Фат, из‑за которого мы тут томились, снова уселся на коня (здесь, на холме, почва была надежнее, чем внизу у реки) и завел беседу с двумя присоединившимися к нему юнцами, тоже верхом и во всеоружии:
– Что за черт, Джастин? Кого это несет?
– Епископы, Морис. Старый Бёрчер, архиепископ Кентерберийский, вон белая бородень развевается. Он вроде кузен Йорка, да‑а?
– Кажется, зять, что ли. Еще с ними Солсбери, – вставил третий.
– Сказал – что в трубу пернул. Солсбери‑то совсем старый.
– Боже, Морис, ну ты и придурок. Епископ Солсбери, а не граф. А тот чернявый должно быть, Коппини, папский легат.
– И чего им тут понадобилось?
– Они едут к королю. Скажут ему, что они воюют не против него, а против королевы и ее приближенных, так что, если он тихо‑мирно им уступит, не будет никакого сражения.
– Что ж, это может сработать. Старый дурак терпеть не может войну. Противные, грубые люди рубят друг друга топорами. У него от этого мигрень.

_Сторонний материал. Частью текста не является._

(** * Editorial news aggregator: ingestion and enrichment pipeline

    A shallow embedding of the backend services of the editorial news
    aggregator:

    - [app/models/source.py]       the source health tracker;
    - [app/services/rss_scraper.py] the feed fetcher, the extractor, the
      editorial classifier and the duplicate-detection fingerprint;
    - [app/services/summarization.py] the summarization router and the
      batch orchestrator.

    Python [str] values are embedded as [string]: a sequence of characters
    with code points below 256, on which [lower], [strip], [in] and the
    UTF-8 encoding are written out.  Python [int] is [Z], a [dict] used as
    a map is a [gmap], and a raised exception is the [Raise] constructor of
    [result].  Library calls (HTTP, feed parsing, HTML cleaning, model
    inference) are fields of an interface class, so every statement holds
    for all behaviours of the libraries. *)

From Stdlib Require Import ZArith QArith Ascii String List Bool Lia.
From stdpp Require Import base option list gmap strings pretty.

Local Open Scope string_scope.
Local Open Scope list_scope.
Local Open Scope Z_scope.

(** ** Python values *)

(** The result of a computation that may raise: [Raise msg] carries
    [str(e)] of the exception. *)
Inductive result (A : Type) : Type :=
| Ok (a : A)
| Raise (msg : string).
Arguments Ok {A} a.
Arguments Raise {A} msg.

Definition bind {A B : Type} (r : result A) (k : A -> result B) : result B :=
  match r with
  | Ok a => k a
  | Raise msg => Raise msg
  end.

Notation "x <-! r ; k" := (bind r (fun x => k))
  (at level 100, r at next level, right associativity).

(** A key of a dict-like object: absent, present with value [None], or
    present with a value. *)
Inductive field (A : Type) : Type :=
| Missing
| PyNone
| Val (a : A).
Arguments Missing {A}.
Arguments PyNone {A}.
Arguments Val {A} a.

Module PyStr.

(** [c.isspace()] for a character below 256, which is also what [\s]
    matches in a [str] pattern. *)
Definition isspace (c : ascii) : bool :=
  let n := nat_of_ascii c in
  (((9 <=? n) && (n <=? 13)) || ((28 <=? n) && (n <=? 32))
    || (n =? 133) || (n =? 160))%nat.

(** [c.lower()] for a character below 256: the ASCII capitals and the
    Latin-1 capitals (all of 192..222 but the multiplication sign). *)
Definition lower_char (c : ascii) : ascii :=
  let n := nat_of_ascii c in
  if (((65 <=? n) && (n <=? 90))
      || ((192 <=? n) && (n <=? 222) && negb (n =? 215)))%nat
  then ascii_of_nat (n + 32)
  else c.

(** [s.lower()] *)
Fixpoint lower (s : string) : string :=
  match s with
  | EmptyString => EmptyString
  | String c s' => String (lower_char c) (lower s')
  end.

(** [s.startswith(p)] *)
Fixpoint startswith (s p : string) : bool :=
  match p, s with
  | EmptyString, _ => true
  | String _ _, EmptyString => false
  | String a p', String b s' => Ascii.eqb a b && startswith s' p'
  end.

(** [needle in hay] on strings: substring test. *)
Fixpoint contains (needle hay : string) : bool :=
  startswith hay needle ||
  match hay with
  | EmptyString => false
  | String _ hay' => contains needle hay'
  end.

(** [any(k in s for k in ks)] *)
Definition any_in (ks : list string) (s : string) : bool :=
  existsb (fun k => contains k s) ks.

(** [x in xs] on a list of strings. *)
Definition mem (x : string) (xs : list string) : bool :=
  existsb (String.eqb x) xs.

(** [s[:n]] for a non-negative constant [n]. *)
Fixpoint take (n : nat) (s : string) : string :=
  match n, s with
  | O, _ => EmptyString
  | S _, EmptyString => EmptyString
  | S n', String c s' => String c (take n' s')
  end.

(** [s[n:]] for a non-negative [n]. *)
Fixpoint drop (n : nat) (s : string) : string :=
  match n, s with
  | O, _ => s
  | S _, EmptyString => EmptyString
  | S n', String _ s' => drop n' s'
  end.

Fixpoint rev_onto (s acc : string) : string :=
  match s with
  | EmptyString => acc
  | String c s' => rev_onto s' (String c acc)
  end.

Definition rev (s : string) : string := rev_onto s EmptyString.

(** [s.endswith(p)] *)
Definition endswith (s p : string) : bool := startswith (rev s) (rev p).

(** [s.lstrip()], [s.rstrip()], [s.strip()] *)
Fixpoint lstrip (s : string) : string :=
  match s with
  | EmptyString => EmptyString
  | String c s' => if isspace c then lstrip s' else s
  end.

Definition rstrip (s : string) : string := rev (lstrip (rev s)).

Definition strip (s : string) : string := rstrip (lstrip s).

(** [re.sub(r'\s+', ' ', s)]: every maximal run of whitespace becomes
    one space.  [in_run] tells that the previous character was
    whitespace. *)
Fixpoint collapse_ws_from (in_run : bool) (s : string) : string :=
  match s with
  | EmptyString => EmptyString
  | String c s' =>
      if isspace c
      then if in_run then collapse_ws_from true s'
           else String " " (collapse_ws_from true s')
      else String c (collapse_ws_from false s')
  end.

Definition collapse_ws (s : string) : string := collapse_ws_from false s.

(** [s.split()]: the maximal runs of non-whitespace characters.  [cur]
    is the word being read, reversed. *)
Fixpoint split_from (cur : string) (s : string) : list string :=
  match s with
  | EmptyString =>
      match cur with EmptyString => [] | _ => [rev cur] end
  | String c s' =>
      if isspace c
      then match cur with
           | EmptyString => split_from EmptyString s'
           | _ => rev cur :: split_from EmptyString s'
           end
      else split_from (String c cur) s'
  end.

Definition split (s : string) : list string := split_from EmptyString s.

(** [sep.join(ws)] *)
Fixpoint join (sep : string) (ws : list string) : string :=
  match ws with
  | [] => EmptyString
  | [w] => w
  | w :: ws' => w +:+ sep +:+ join sep ws'
  end.

(** [s.split(sep)[-1]] for a one-character separator: what follows the
    last occurrence of [sep]. *)
Fixpoint after_last (sep : ascii) (s : string) : string :=
  match s with
  | EmptyString => EmptyString
  | String c s' =>
      if Ascii.eqb c sep then after_last sep s'
      else if contains (String sep EmptyString) s' then after_last sep s'
      else s
  end.

(** [s.encode('utf-8')] for characters below 256: one byte below 128,
    two bytes from 128 on. *)
Definition encode_char (c : ascii) : list Z :=
  let n := Z.of_nat (nat_of_ascii c) in
  if n <? 128 then [n]
  else [Z.lor 192 (Z.shiftr n 6); Z.lor 128 (Z.land n 63)].

Fixpoint encode_utf8 (s : string) : list Z :=
  match s with
  | EmptyString => []
  | String c s' => encode_char c ++ encode_utf8 s'
  end.

Definition newline : string := String (ascii_of_nat 10) EmptyString.

(** [str(n)] for an integer. *)
Definition str_of_Z (n : Z) : string := pretty n.

End PyStr.

(** ** [app/models/source.py]: the source and its health state *)

Module SourceModel.

(** A [DateTime] column is either the SQL expression [func.now()], not
    yet flushed, or a stored instant. *)
Inductive SqlTime : Type :=
| func_now
| stored (seconds : Z).

(** A Python [float]: a finite value, a NaN or an infinity.  Every double
    is a rational; which rationals are doubles plays no part here. *)
Inductive PyFloat : Type :=
| Finite (value : Q)
| NaN
| Infinite (negative : bool).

– Старина Стафферс не пропустит их, верно говорю?
– Точно. Мы заняли холм, и у нас есть пушки. Верное дело. Стафферс так и рвется в бой. Опрокинем их и двинемся прямиком на Лондон, выручать старину Скейлзика. Его держат в осаде в Тауэре с самого Рождества.
– А все‑таки у них чертовски много людей. Похоже, вдвое больше, чем у нас.
– Не трусь, Морис. У нас же пушки, верно?
– Ты прав. Нечего волноваться. Ладно, поеду к предводителю.
Тот, кого звали Морис, поскакал прочь, гремя и звеня своими доспехами, а наш командир и Джастин остались на холме.
– А кто это с Моррерсом? С какой стати он прикрепил к шлему какую‑то черную палку?
– Это местный, лорд Грей Рафин. Присоединился к нам, потому что надеется, что король решит в его пользу тяжбу с соседом. Я ему ни на грош не верю. Если Уорик посулит ему побольше, он тут же перебежит к нему.
– Не важно. У нас есть пушки.
– Точно. У нас пушки.
И тут снова зарядил дождь.
К четырем часам дня все было кончено. Нам с Питером было все хорошо видно с холма, а чего мы не увидели, то узнали после битвы.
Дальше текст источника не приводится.